What the task asks
Show every line in the entries below where the word "process" appears.

(Collected data)
===============

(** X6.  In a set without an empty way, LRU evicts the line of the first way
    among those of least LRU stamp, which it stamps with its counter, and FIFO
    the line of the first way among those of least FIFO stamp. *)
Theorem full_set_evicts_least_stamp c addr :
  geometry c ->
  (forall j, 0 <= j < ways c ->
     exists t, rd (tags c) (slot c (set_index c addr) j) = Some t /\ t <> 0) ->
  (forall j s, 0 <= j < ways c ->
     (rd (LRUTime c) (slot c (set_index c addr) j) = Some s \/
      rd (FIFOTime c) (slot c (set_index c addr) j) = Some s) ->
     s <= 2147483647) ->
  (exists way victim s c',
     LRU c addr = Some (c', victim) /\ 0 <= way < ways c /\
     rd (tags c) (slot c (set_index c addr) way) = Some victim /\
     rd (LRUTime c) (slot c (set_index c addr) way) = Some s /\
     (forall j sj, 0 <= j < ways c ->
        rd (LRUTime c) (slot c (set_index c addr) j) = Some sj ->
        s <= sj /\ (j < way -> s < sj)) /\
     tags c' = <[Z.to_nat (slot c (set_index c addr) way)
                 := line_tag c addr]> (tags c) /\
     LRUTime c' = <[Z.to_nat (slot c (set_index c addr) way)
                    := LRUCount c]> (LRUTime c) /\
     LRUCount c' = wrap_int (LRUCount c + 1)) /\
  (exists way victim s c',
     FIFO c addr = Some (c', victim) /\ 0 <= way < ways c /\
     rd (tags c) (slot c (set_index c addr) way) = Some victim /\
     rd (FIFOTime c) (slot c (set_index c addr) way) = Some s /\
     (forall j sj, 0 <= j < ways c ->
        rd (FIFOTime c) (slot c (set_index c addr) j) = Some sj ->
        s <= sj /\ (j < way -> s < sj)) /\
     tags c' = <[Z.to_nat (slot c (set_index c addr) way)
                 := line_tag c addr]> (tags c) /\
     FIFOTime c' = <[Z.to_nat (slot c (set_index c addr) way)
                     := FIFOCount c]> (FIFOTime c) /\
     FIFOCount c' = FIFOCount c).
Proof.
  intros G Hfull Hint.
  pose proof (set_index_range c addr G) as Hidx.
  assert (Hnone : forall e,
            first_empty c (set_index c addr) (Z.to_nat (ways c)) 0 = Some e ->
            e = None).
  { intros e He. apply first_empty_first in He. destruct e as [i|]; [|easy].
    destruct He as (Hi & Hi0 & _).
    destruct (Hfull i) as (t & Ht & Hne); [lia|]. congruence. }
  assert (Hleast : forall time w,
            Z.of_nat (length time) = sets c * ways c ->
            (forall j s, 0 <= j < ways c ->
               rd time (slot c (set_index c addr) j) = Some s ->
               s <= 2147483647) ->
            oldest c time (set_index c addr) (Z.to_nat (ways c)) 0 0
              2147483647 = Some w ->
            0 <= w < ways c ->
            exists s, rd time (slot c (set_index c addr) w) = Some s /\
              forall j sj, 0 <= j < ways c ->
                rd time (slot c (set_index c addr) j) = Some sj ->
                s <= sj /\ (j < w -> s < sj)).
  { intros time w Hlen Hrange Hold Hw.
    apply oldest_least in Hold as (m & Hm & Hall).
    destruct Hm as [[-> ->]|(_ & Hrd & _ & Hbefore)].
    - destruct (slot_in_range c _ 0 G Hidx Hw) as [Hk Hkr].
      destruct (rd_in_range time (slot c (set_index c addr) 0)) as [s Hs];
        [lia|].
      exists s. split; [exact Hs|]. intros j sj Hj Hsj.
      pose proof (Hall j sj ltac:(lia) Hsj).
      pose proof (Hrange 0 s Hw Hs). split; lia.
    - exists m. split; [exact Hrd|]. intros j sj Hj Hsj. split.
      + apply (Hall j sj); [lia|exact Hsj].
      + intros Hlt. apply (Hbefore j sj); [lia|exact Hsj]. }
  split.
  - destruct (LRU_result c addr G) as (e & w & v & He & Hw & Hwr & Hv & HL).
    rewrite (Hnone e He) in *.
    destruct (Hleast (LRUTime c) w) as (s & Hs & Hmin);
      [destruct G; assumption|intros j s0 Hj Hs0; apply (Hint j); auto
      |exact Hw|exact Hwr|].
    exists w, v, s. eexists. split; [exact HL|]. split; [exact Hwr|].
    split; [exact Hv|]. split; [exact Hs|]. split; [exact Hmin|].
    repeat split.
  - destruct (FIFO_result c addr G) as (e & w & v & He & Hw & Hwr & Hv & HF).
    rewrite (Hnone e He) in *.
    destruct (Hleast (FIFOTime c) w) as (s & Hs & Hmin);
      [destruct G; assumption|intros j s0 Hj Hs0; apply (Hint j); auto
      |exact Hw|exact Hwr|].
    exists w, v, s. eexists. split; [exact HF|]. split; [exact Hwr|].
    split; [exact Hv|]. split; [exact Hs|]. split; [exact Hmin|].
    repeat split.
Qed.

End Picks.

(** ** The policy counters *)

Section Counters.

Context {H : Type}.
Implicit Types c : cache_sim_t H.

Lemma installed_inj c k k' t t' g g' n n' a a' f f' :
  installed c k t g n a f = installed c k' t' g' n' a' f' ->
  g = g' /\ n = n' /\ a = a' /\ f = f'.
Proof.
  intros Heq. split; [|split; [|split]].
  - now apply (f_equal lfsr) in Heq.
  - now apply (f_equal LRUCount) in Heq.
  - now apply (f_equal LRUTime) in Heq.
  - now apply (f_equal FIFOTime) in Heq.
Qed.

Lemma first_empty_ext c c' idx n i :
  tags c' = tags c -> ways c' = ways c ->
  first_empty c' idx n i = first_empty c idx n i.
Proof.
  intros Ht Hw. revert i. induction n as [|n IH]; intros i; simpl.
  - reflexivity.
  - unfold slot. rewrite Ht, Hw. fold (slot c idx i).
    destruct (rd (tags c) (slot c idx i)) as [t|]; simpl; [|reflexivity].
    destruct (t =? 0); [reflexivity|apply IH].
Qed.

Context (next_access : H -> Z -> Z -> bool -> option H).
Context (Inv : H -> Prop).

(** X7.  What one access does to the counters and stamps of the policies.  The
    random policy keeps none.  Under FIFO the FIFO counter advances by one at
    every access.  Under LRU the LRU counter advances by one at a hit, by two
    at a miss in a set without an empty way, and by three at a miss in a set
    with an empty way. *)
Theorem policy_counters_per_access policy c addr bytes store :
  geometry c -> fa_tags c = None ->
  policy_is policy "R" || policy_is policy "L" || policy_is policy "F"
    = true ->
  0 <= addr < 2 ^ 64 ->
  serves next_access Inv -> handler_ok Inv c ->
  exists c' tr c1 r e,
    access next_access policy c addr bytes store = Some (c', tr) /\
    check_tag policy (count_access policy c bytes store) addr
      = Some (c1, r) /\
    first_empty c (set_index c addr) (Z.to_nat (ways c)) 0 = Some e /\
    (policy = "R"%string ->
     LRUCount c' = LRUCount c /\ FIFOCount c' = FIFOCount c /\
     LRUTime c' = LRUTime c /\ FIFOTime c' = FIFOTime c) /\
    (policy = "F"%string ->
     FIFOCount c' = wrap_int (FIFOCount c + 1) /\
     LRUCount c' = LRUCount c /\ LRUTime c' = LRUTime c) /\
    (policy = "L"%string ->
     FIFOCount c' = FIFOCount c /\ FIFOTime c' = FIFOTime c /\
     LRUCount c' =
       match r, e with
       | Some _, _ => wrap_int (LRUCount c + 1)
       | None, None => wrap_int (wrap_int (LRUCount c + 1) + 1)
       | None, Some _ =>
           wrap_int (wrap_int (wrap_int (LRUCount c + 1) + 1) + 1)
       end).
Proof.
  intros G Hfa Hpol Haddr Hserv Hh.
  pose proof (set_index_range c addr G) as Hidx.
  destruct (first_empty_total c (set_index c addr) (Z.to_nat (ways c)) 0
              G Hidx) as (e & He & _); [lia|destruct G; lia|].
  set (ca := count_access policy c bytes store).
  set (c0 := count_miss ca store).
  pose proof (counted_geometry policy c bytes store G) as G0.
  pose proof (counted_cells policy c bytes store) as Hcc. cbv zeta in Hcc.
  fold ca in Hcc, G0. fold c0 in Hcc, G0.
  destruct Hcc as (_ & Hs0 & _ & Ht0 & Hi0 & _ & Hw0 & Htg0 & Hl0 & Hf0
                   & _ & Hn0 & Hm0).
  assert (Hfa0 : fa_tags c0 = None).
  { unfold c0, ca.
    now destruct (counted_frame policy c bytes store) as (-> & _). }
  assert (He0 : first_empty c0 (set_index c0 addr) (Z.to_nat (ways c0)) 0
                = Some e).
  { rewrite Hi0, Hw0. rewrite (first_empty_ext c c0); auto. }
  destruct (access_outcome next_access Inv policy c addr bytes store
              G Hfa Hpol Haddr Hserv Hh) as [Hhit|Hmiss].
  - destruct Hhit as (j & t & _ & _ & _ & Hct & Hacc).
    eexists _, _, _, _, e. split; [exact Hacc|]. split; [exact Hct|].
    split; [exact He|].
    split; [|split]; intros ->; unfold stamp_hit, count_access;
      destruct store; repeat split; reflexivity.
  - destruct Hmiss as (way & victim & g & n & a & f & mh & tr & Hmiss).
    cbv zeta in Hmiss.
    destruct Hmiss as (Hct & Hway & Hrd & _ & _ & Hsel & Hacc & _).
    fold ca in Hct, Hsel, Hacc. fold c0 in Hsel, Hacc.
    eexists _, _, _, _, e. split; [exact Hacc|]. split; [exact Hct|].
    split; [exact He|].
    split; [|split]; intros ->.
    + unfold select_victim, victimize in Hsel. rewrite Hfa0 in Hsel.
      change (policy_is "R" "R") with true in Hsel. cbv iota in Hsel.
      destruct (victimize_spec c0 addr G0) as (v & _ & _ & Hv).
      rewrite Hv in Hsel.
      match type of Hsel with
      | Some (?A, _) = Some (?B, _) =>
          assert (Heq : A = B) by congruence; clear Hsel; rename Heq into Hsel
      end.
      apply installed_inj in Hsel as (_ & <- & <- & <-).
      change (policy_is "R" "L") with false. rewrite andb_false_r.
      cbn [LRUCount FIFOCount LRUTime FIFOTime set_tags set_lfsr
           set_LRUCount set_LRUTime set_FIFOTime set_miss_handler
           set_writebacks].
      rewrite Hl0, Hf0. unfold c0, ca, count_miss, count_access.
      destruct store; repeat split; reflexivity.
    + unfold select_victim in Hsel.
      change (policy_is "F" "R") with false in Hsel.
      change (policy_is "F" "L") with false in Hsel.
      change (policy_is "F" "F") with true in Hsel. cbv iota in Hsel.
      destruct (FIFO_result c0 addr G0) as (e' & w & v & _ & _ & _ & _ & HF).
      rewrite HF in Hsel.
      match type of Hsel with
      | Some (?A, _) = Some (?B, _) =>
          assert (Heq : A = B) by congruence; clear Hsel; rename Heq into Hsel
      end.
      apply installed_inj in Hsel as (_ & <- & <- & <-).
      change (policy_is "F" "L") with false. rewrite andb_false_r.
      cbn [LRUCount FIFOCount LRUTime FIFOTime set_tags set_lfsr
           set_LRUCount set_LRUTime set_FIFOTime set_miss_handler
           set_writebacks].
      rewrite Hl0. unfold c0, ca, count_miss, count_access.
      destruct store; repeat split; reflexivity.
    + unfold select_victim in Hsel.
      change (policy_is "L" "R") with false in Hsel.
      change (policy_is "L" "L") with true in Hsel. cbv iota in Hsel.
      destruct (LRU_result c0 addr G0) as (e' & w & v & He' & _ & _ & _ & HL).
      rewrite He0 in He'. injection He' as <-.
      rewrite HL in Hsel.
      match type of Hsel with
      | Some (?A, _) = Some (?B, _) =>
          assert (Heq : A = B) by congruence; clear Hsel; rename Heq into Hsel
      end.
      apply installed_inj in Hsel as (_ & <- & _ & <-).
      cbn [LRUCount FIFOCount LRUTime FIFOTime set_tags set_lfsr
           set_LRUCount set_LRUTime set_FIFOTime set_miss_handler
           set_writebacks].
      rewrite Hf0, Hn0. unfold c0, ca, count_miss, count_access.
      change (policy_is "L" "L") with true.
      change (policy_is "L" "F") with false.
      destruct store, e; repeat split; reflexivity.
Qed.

===============

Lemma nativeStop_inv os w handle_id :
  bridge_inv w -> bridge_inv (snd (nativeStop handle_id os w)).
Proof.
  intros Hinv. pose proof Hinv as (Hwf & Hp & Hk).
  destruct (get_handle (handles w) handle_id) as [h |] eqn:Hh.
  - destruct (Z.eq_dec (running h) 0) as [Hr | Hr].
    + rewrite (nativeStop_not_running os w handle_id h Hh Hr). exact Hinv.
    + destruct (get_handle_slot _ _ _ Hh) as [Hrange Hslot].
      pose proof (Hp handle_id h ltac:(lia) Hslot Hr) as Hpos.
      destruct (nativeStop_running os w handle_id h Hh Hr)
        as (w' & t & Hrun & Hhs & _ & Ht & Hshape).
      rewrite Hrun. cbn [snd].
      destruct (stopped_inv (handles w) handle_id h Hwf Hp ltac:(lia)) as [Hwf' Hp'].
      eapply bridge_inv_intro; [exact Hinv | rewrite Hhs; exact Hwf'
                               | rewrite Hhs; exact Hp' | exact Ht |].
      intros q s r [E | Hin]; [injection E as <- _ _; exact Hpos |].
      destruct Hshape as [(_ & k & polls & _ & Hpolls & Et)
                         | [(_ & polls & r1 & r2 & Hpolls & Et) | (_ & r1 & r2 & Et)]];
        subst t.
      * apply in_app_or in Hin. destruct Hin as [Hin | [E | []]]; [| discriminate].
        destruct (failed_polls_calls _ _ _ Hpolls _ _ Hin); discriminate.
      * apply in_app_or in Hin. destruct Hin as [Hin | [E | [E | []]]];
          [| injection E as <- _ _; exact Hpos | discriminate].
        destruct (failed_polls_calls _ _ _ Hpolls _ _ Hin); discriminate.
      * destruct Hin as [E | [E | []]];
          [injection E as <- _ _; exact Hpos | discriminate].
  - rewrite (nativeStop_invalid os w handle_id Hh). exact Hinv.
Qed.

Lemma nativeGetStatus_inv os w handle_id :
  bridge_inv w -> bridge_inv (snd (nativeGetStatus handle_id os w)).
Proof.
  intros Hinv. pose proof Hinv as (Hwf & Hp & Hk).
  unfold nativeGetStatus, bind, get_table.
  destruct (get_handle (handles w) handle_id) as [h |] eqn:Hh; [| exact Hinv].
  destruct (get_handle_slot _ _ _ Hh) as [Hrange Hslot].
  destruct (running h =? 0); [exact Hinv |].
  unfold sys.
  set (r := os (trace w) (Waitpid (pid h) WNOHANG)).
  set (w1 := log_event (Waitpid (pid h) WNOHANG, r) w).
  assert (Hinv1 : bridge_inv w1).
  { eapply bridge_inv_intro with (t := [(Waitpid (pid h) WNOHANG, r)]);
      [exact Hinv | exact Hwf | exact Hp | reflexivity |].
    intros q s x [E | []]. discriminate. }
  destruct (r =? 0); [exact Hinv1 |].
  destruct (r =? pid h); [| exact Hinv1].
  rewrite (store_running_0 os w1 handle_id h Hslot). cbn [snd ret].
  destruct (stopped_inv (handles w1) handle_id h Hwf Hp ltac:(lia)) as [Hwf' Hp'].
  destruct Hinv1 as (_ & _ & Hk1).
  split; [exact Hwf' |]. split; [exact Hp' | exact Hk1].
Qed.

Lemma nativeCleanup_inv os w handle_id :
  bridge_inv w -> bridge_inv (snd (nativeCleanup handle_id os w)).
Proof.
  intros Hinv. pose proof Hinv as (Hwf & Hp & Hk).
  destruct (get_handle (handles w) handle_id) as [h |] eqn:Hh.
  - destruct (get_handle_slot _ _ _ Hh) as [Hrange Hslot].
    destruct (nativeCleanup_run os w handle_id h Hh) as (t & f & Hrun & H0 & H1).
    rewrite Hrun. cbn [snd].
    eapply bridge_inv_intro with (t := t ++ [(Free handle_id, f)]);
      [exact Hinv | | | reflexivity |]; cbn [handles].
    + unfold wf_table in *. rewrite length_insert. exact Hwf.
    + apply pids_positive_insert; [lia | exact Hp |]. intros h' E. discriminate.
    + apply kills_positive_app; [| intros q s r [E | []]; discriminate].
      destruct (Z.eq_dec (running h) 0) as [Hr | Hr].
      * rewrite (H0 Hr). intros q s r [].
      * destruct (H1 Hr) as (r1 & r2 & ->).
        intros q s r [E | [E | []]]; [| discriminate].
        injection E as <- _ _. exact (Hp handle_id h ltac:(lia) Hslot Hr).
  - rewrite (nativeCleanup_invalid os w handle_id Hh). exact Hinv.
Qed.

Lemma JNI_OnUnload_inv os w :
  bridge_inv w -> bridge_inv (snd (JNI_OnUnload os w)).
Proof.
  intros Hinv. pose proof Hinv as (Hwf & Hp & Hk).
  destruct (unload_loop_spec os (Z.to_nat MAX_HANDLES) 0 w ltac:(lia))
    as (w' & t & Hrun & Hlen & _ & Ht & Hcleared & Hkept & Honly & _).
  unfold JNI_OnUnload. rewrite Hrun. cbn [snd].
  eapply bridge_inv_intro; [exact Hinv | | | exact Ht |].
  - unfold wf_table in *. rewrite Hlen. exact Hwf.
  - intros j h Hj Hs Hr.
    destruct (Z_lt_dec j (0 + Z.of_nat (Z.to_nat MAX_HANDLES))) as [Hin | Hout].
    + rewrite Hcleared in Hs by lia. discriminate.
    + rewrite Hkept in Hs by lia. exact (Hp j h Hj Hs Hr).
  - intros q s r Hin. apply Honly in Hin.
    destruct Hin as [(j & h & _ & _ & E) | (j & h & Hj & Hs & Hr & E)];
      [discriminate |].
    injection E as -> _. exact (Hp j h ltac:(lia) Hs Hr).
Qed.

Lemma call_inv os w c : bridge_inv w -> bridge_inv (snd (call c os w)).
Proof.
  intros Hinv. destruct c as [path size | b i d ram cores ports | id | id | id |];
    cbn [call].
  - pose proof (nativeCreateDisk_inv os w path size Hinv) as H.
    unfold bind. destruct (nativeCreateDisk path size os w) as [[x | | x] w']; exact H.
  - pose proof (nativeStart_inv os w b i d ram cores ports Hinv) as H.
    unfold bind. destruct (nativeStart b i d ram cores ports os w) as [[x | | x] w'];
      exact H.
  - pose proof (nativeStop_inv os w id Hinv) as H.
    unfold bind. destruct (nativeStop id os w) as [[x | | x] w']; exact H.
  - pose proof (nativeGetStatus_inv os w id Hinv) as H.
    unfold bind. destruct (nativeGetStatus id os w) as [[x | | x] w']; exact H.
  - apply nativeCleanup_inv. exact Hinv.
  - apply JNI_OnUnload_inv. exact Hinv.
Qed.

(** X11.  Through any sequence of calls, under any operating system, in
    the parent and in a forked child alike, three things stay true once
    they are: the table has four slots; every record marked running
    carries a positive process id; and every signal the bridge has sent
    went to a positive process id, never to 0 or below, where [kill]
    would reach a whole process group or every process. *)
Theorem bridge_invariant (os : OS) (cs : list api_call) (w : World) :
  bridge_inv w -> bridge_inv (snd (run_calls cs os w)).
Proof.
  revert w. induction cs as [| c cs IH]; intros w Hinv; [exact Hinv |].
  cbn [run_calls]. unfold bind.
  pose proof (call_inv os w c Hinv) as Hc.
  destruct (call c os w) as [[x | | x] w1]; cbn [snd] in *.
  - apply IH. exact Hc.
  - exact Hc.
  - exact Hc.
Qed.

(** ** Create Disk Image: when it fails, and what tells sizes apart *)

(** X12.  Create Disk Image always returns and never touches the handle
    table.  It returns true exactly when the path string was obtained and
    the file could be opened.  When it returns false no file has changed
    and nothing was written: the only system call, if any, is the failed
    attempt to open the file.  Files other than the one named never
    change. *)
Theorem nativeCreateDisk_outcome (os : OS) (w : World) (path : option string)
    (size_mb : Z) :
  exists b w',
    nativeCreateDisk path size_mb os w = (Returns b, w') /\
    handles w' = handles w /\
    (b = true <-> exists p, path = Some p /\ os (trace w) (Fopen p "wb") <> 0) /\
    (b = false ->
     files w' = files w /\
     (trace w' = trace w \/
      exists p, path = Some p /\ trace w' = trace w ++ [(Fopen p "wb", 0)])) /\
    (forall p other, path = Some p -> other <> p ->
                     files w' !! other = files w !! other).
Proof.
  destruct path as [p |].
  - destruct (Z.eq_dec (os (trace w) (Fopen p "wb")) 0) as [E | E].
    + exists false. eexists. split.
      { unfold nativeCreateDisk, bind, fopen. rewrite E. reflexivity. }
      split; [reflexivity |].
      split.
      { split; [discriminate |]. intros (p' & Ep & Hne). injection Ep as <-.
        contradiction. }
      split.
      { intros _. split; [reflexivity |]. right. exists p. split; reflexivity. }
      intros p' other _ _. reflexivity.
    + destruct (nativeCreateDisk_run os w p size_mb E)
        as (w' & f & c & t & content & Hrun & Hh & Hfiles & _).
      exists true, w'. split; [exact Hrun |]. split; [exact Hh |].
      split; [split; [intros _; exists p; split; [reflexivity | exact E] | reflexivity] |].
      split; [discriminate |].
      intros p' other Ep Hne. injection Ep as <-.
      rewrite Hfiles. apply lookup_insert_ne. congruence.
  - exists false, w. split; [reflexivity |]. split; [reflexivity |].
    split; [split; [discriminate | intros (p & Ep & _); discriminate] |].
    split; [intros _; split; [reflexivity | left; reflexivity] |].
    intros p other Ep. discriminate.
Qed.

===============

Finished exercise
    carries a positive process id; and every signal the bridge has sent
    went to a positive process id, never to 0 or below, where [kill]
    would reach a whole process group or every process. *)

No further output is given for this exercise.